Concern that HSE won't meet its 2026 Hepatitis C eradication target
Concerns have been raised that the HSE won’t meet it’s 2026 target for effectively eliminating Hepatitis C in Ireland.
It came as the Dáil’s Public Accounts Committee (PAC) quizzed senior Department of Health and HSE officials on the treatment programme for the disease.
Fine Gael TD Kate O’Connell raised her fears that the HSE won’t meet the 2026 target for eradicating the illness.
She said that if there’s an estimated 30,000 patients and plans to treat 1,800-a-year the deadline wouldn’t be met unless there was a doubling of resources or work.
She suggested that more easily treated patients which she described as “the low hanging fruit” have been targeted first.
She said the cohort of patients who will be hardest to reach will be those who have become infected through intravenous drug use as they “tend to lead chaotic lifestyles”.
Ms O’Connell said such patients do adhere to treatment regimes when they’re in methadone treatment programmes.
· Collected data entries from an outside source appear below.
(* ===== verification/CatalogRows.v ===== *)
(** * The rows that the schema allows, value by value

    The constraints that the migrations put on images, hosts, pools and the links of
    pools to images, written as the values that a row may have, and that the checks of
    [ManagementStore] accept exactly these rows. *)
From Stdlib Require Import Ascii.
From S2P Require Import Prelude GoText Errors Domain Json Sensitive Actor Store.
From S2P Require Import RuntimeProfile ReservationRepo CommandRepo DeviceStore Reconcile DeviceOps ImageCatalog WarmPool ManagementStore.

Definition all_digits (s : string) : Prop := s <> ""%string /\ forall_chars is_digit s = true.

(** [device_images]: migrations 1 and 4. *)
Record image_allowed (i : ImageRow) : Prop := {
  ia_digest : exists hex, im_docker_digest i = ("sha256:" ++ hex)%string /\ len hex = 64 /\ forall_chars any_hex hex = true;
  ia_api_level : 21 <= im_api_level i;
  ia_abi : im_abi i = "x86_64"%string \/ im_abi i = "arm64-v8a"%string;
  ia_resolution : exists width height, im_resolution i = (width ++ "x" ++ height)%string /\ all_digits width /\ all_digits height;
  ia_reference : im_docker_image i = ""%string \/ reference_pattern (im_docker_image i) = true;
  ia_status : im_status i ∈ [ImageDraft; ImageValidating; ImageReady; ImageFailed; ImageDisabled];
  ia_runnable : im_docker_image i = ""%string -> im_status i ∈ [ImageDraft; ImageFailed; ImageDisabled] }.

(** [device_hosts]: migrations 1 and 14. *)
Record host_allowed (h : HostRow) : Prop := {
  ha_type : h_host_type h ∈ ["docker_emulator"; "usb_android"; "hybrid"; "appium_device_farm_ios"]%string;
  ha_status : h_status h ∈ [HostOnline; HostOffline; HostDraining; HostMaintenance];
  ha_draining : h_draining h = true <-> h_status h = HostDraining;
  ha_os : h_host_os h ∈ ["linux"; "macos"; "windows"]%string;
  ha_arch : h_host_arch h <> ""%string /\ forall_chars arch_char (h_host_arch h) = true /\ len (h_host_arch h) <= 32;
  ha_ios : h_host_type h = "appium_device_farm_ios"%string -> h_host_os h = "macos"%string }.

(** [device_pools]: migrations 1, 12 and 14. *)
Record pool_allowed (p : PoolRow) : Prop := {
  pa_status : p_status p = PoolActive \/ p_status p = PoolDisabled;
  pa_lease : 60 <= p_default_lease_seconds p <= p_max_lease_seconds p;
  pa_concurrency : 0 < p_max_concurrency p;
  pa_target : 0 <= p_min_ready p <= p_total_target p;
  pa_platform : p_platform p = "android"%string \/ p_platform p = "ios"%string }.

(** [device_pool_images]: migration 1. *)
Definition link_allowed (l : PoolImageRow) : Prop := 0 <= pi_min_ready l <= pi_max_instances l /\ 0 < pi_max_instances l.

(** ** Patterns *)
Lemma digest_spec s :
  digest_pattern s = true <-> exists hex, s = ("sha256:" ++ hex)%string /\ len hex = 64 /\ forall_chars any_hex hex = true.
Proof.
  unfold digest_pattern. destruct (strip_prefix "sha256:" s) as [d|] eqn:E.
  - apply strip_prefix_spec in E as ->. rewrite andb_true_iff, Z.eqb_eq. split; [intros [? ?]; by exists d|].
    intros (hex & He & ? & ?). apply (inj (fun x => ("sha256:" ++ x)%string)) in He as ->; done.
  - split; [done|]. intros (hex & -> & _). by rewrite (proj2 (strip_prefix_spec _ _ _) eq_refl) in E.
Qed.

Lemma first_where_map {A B} (f : A -> B) p l : first_where p (map f l) = option_map f (first_where (fun a => p (f a)) l).
Proof. induction l as [|a l IH]; [done|]. cbn. by destruct (p (f a)). Qed.

Definition first_x (s : string) : option nat := first_where (starts_at "x" s) (seq 0 (String.length s)).

Lemma first_x_cons a s : first_x (String a s) = if Ascii.eqb "x" a then Some 0%nat else option_map S (first_x s).
Proof.
  unfold first_x. cbn [String.length seq first_where].
  assert (starts_at "x" (String a s) 0 = Ascii.eqb "x" a) as ->.
  { unfold starts_at, HasPrefix. cbn [String.length Nat.sub String.substring strip_prefix]. by destruct (Ascii.eqb "x" a). }
  destruct (Ascii.eqb "x" a); [done|]. rewrite <-seq_shift, first_where_map. done.
Qed.

Lemma substring_all s : String.substring 0 (String.length s) s = s.
Proof. induction s as [|a s IH]; [done|exact (f_equal (String a) IH)]. Qed.

Lemma substring_head w t : String.substring 0 (String.length w) (w ++ t)%string = w.
Proof. induction w as [|a w IH]; [by destruct t|exact (f_equal (String a) IH)]. Qed.

Lemma first_x_split s : forall i, first_x s = Some i -> exists w h, s = (w ++ "x" ++ h)%string /\ i = String.length w.
Proof.
  induction s as [|a s IH]; intros i; [done|]. rewrite first_x_cons. destruct (Ascii.eqb_spec "x" a) as [<-|_].
  - intros [= <-]. by exists ""%string, s.
  - destruct (first_x s) as [j|]; [|done]. intros [= <-]. destruct (IH j eq_refl) as (w & h & -> & ->). by exists (String a w), h.
Qed.

Lemma first_x_digits w h : forall_chars is_digit w = true -> first_x (w ++ "x" ++ h)%string = Some (String.length w).
Proof.
  induction w as [|a w IH]; intros Hw; [done|]. cbn in Hw. apply andb_true_iff in Hw as [Ha Hw].
  change (String a w ++ "x" ++ h)%string with (String a (w ++ "x" ++ h)). rewrite first_x_cons.
  destruct (Ascii.eqb_spec "x" a) as [<-|_]; [by vm_compute in Ha|]. by rewrite (IH Hw).
Qed.

Lemma suffix_after w h : suffix_from (w ++ "x" ++ h)%string (S (String.length w)) = h.
Proof.
  unfold suffix_from. induction w as [|a w IH]; [|exact IH].
  change (String.substring 0 (String.length h - 0) h = h). rewrite Nat.sub_0_r. apply substring_all.
Qed.

Lemma nonempty_spec s : nonempty s = true <-> s <> ""%string.
Proof. unfold nonempty. by rewrite negb_true_iff, String.eqb_neq. Qed.

Lemma resolution_spec s :
  resolution_pattern s = true <-> exists w h, s = (w ++ "x" ++ h)%string /\ all_digits w /\ all_digits h.
Proof.
  unfold resolution_pattern, all_digits. fold (first_x s). split.
  - destruct (first_x s) as [i|] eqn:E; [|done]. destruct (first_x_split _ _ E) as (w & h & -> & ->).
    rewrite substring_head, suffix_after, !andb_true_iff, !nonempty_spec. intros [[[? ?] ?] ?]. by exists w, h.
  - intros (w & h & -> & [? Hw] & [? ?]). rewrite (first_x_digits _ _ Hw), substring_head, suffix_after, !andb_true_iff, !nonempty_spec. done.
Qed.

(** ** The checks accept exactly the allowed rows *)
Lemma is_key_spec {S} (t : S -> option (list S)) x : is_key t x = true <-> is_Some (t x).
Proof. unfold is_key. by destruct (t x). Qed.

(** A check that refuses unless a condition holds, before the next ones. *)
Lemma check_cons (b : bool) (c : string) (rest : option string) : (if negb b then Some c else rest) = None <-> b = true /\ rest = None.
Proof. destruct b; naive_solver. Qed.
Lemma check_lt (b : bool) (c : string) (rest : option string) : (if b then Some c else rest) = None <-> b = false /\ rest = None.
Proof. destruct b; naive_solver. Qed.

Lemma image_checks_spec i : image_checks i = None <-> image_allowed i.
Proof.
  unfold image_checks. rewrite !check_cons, check_lt, !check_cons, check_lt.
  rewrite digest_spec, Z.ltb_ge, bool_decide_eq_true, resolution_spec, orb_true_iff, String.eqb_eq, andb_false_iff,
    String.eqb_neq, negb_false_iff, bool_decide_eq_true.
  assert (validImageStatus (im_status i) = true <-> im_status i ∈ [ImageDraft; ImageValidating; ImageReady; ImageFailed; ImageDisabled]) as ->.
  { unfold validImageStatus. rewrite is_key_spec. destruct (im_status i); cbn; split; intros H; try (by eexists); try (by destruct H);
      rewrite ?elem_of_cons in *; try tauto; destruct_or?; try done; by apply elem_of_nil in H. }
  assert (im_abi i ∈ ["x86_64"; "arm64-v8a"]%string <-> im_abi i = "x86_64"%string \/ im_abi i = "arm64-v8a"%string) as ->.
  { rewrite !elem_of_cons, elem_of_nil. tauto. }
  split.
  - intros (? & ? & ? & ? & ? & ? & Hr & _). split; try done. intros He. by destruct Hr.
  - intros [? ? ? ? ? ? Hr]. split_and!; try done. destruct (decide (im_docker_image i = ""%string)); auto.
Qed.

Lemma host_checks_spec h : host_checks h = None <-> host_allowed h.
Proof.
  unfold host_checks. rewrite !check_cons, check_lt.
  rewrite !bool_decide_eq_true, eqb_true_iff, !andb_true_iff, nonempty_spec, Z.leb_le, andb_false_iff, negb_false_iff, String.eqb_neq, String.eqb_eq.
  assert (validHostStatus (h_status h) = true <-> h_status h ∈ [HostOnline; HostOffline; HostDraining; HostMaintenance]) as ->.
  { unfold validHostStatus. rewrite is_key_spec. destruct (h_status h); cbn; split; intros H; try (by eexists); try (by destruct H);
      rewrite ?elem_of_cons in *; try tauto; destruct_or?; try done; by apply elem_of_nil in H. }
  assert (h_draining h = bool_decide (h_status h = HostDraining) <-> (h_draining h = true <-> h_status h = HostDraining)) as ->.
  { destruct (h_draining h), (decide (h_status h = HostDraining)) as [E|E]; rewrite ?bool_decide_eq_true_2, ?bool_decide_eq_false_2 by done;
      split; intros H; try done; tauto || (exfalso; apply E, H; done) || (exfalso; discriminate (proj2 H E)). }
  split.
  - intros (? & ? & ? & ? & [[? ?] ?] & Hi & _). split; try done. intros E. by destruct Hi.
  - intros [? ? ? ? (? & ? & ?) Hi]. split_and!; try done. destruct (decide (h_host_type h = "appium_device_farm_ios"%string)); auto.
Qed.

Lemma pool_checks_spec p : pool_checks p = None <-> pool_allowed p.
Proof.
  unfold pool_checks. rewrite !check_cons, !andb_true_iff, !Z.leb_le, Z.ltb_lt, bool_decide_eq_true.
  assert (validPoolStatus (p_status p) = true <-> p_status p = PoolActive \/ p_status p = PoolDisabled) as ->.
  { unfold validPoolStatus. rewrite is_key_spec. destruct (p_status p); cbn; split; intros H; try (by eexists); try (by destruct H); auto. }
  assert (p_platform p ∈ ["android"; "ios"]%string <-> p_platform p = "android"%string \/ p_platform p = "ios"%string) as ->.
  { rewrite !elem_of_cons, elem_of_nil. tauto. }
  split.
  - intros (? & [? ?] & ? & ? & [? ?] & ? & _). by split.
  - intros [? [? ?] ? [? ?] ?]. split_and!; try done. lia.
Qed.

Lemma link_checks_spec l : pool_image_checks l = None <-> link_allowed l.
Proof.
  unfold pool_image_checks, link_allowed. destruct (_ && _ && _) eqn:E.
  - rewrite !andb_true_iff, !Z.leb_le, Z.ltb_lt in E. split; [lia|done].
  - split; [done|]. intros H. apply not_true_iff_false in E. destruct E. rewrite !andb_true_iff, !Z.leb_le, Z.ltb_lt. lia.
Qed.

(** ** The tables of the catalogue *)

(** The rows are stored under their identifiers, are allowed and have distinct names. *)
Record table_allowed {R} (id name : R -> string) (allowed : R -> Prop) (t : gmap string R) : Prop := {
  ta_row k r : t !! k = Some r -> id r = k /\ allowed r;
  ta_name k1 k2 r1 r2 : t !! k1 = Some r1 -> t !! k2 = Some r2 -> name r1 = name r2 -> k1 = k2 }.

(** A link joins a pool and an image that exist, a member a pool and a device that exist
    and are on one platform. *)
Record catalog_allowed (db : DB) : Prop := {
  ca_images : table_allowed im_id im_name image_allowed (device_images db);
  ca_hosts : table_allowed h_id h_name host_allowed (device_hosts db);
  ca_pools : table_allowed p_id p_name pool_allowed (device_pools db);
  ca_link k l : device_pool_images db !! k = Some l -> link_allowed l
    /\ k = (pi_pool_id l, pi_image_id l) /\ is_Some (device_pools db !! k.1) /\ is_Some (device_images db !! k.2);
  ca_member k pd : device_pool_devices db !! k = Some pd -> k = (pd_pool_id pd, pd_device_id pd)
    /\ exists p d, device_pools db !! k.1 = Some p /\ devices db !! k.2 = Some d /\ p_platform p = d_platform d }.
Prof Aiden McCormick from the National Hepatitis C Treatment Programme said that a recent study has suggests that the number of patients is closer to 20,000.
He agreed that the “low hanging fruit” – people who will attend clinics – have been targeted first.
But he also said the HSE is increasing Hepatitis C treatment services in the community including for people who are on methadone.
He said there has been a “huge positive uptake on that”.
Later Mr McCormick said that up to 2,000 Hepatitis C patients will be treated next year and added: “the fact that we’re now implementing Slaintecare – we’re moving treatment out of the hospitals, into the community – I think we’re going to eradicate this before 2026.”
Independent TD Catherine Connolly asked Mr McCormick what he was basing this prediction on.
He said he hopes the target will be met because services are being ramped up. Mr McCormick said the community treatment programmes that have been established have “over-performed”.
Earlier the PAC was told that the tribunal set up to compensate patients who became infected with Hepatitis C or HIV through contaminated blood products has cost more than €1.1bn.
Department of Health secretary general Jim Breslin said the infection of people through the blood supply was “a tragedy of immense proportions”.
He said it has caused “great pain and suffering to many people”.
Around 1,700 people became infected with Hepatitis C or HIV through infected blood products over the period up to 1994.
The Hepatitis C Compensation Tribunal – which is independent of the Department of Health – was set up to compensate these individuals.
In 2002, the Hepatitis C Compensation Tribunal’s remit was extended to include HIV and to allow for claims by dependents of people who had been infected.
Mr Breslin said the Tribunal has been hearing claims continuously since 1996 and has made 3,569 awards up to the end of 2017.
Costs at that time, including awards, legal fees and administrative costs came to €1.18bn.
Mr Breslin outlined a range of actions have been taken to assure the safety of the blood supply since the infections were discovered.
He said Hepatitis C is a “very serious disease” and the public health risk involved is much wider than the issue of those who were infected through the blood supply.
He said of the up to 30,000 people in Ireland infected with the Hepatitis C virus, with over half of these cases undiagnosed.
It is also estimated that over 70pc of people with hepatitis C are, or have been, intravenous drug users.
In 2015 the HSE established a national treatment programme for people with Hepatitis C.
Mr Breslin said that although treatment was in place for patients before 2015, it tended to be local, without consistency of approach and outcome measurement was fragmented.
He said the National Hepatitis C Treatment Programme is a multi-annual public health plan, to treat all people with Hepatitis C in Ireland, irrespective of the source of infection.
The programme has received €30 million in annual funding since 2015.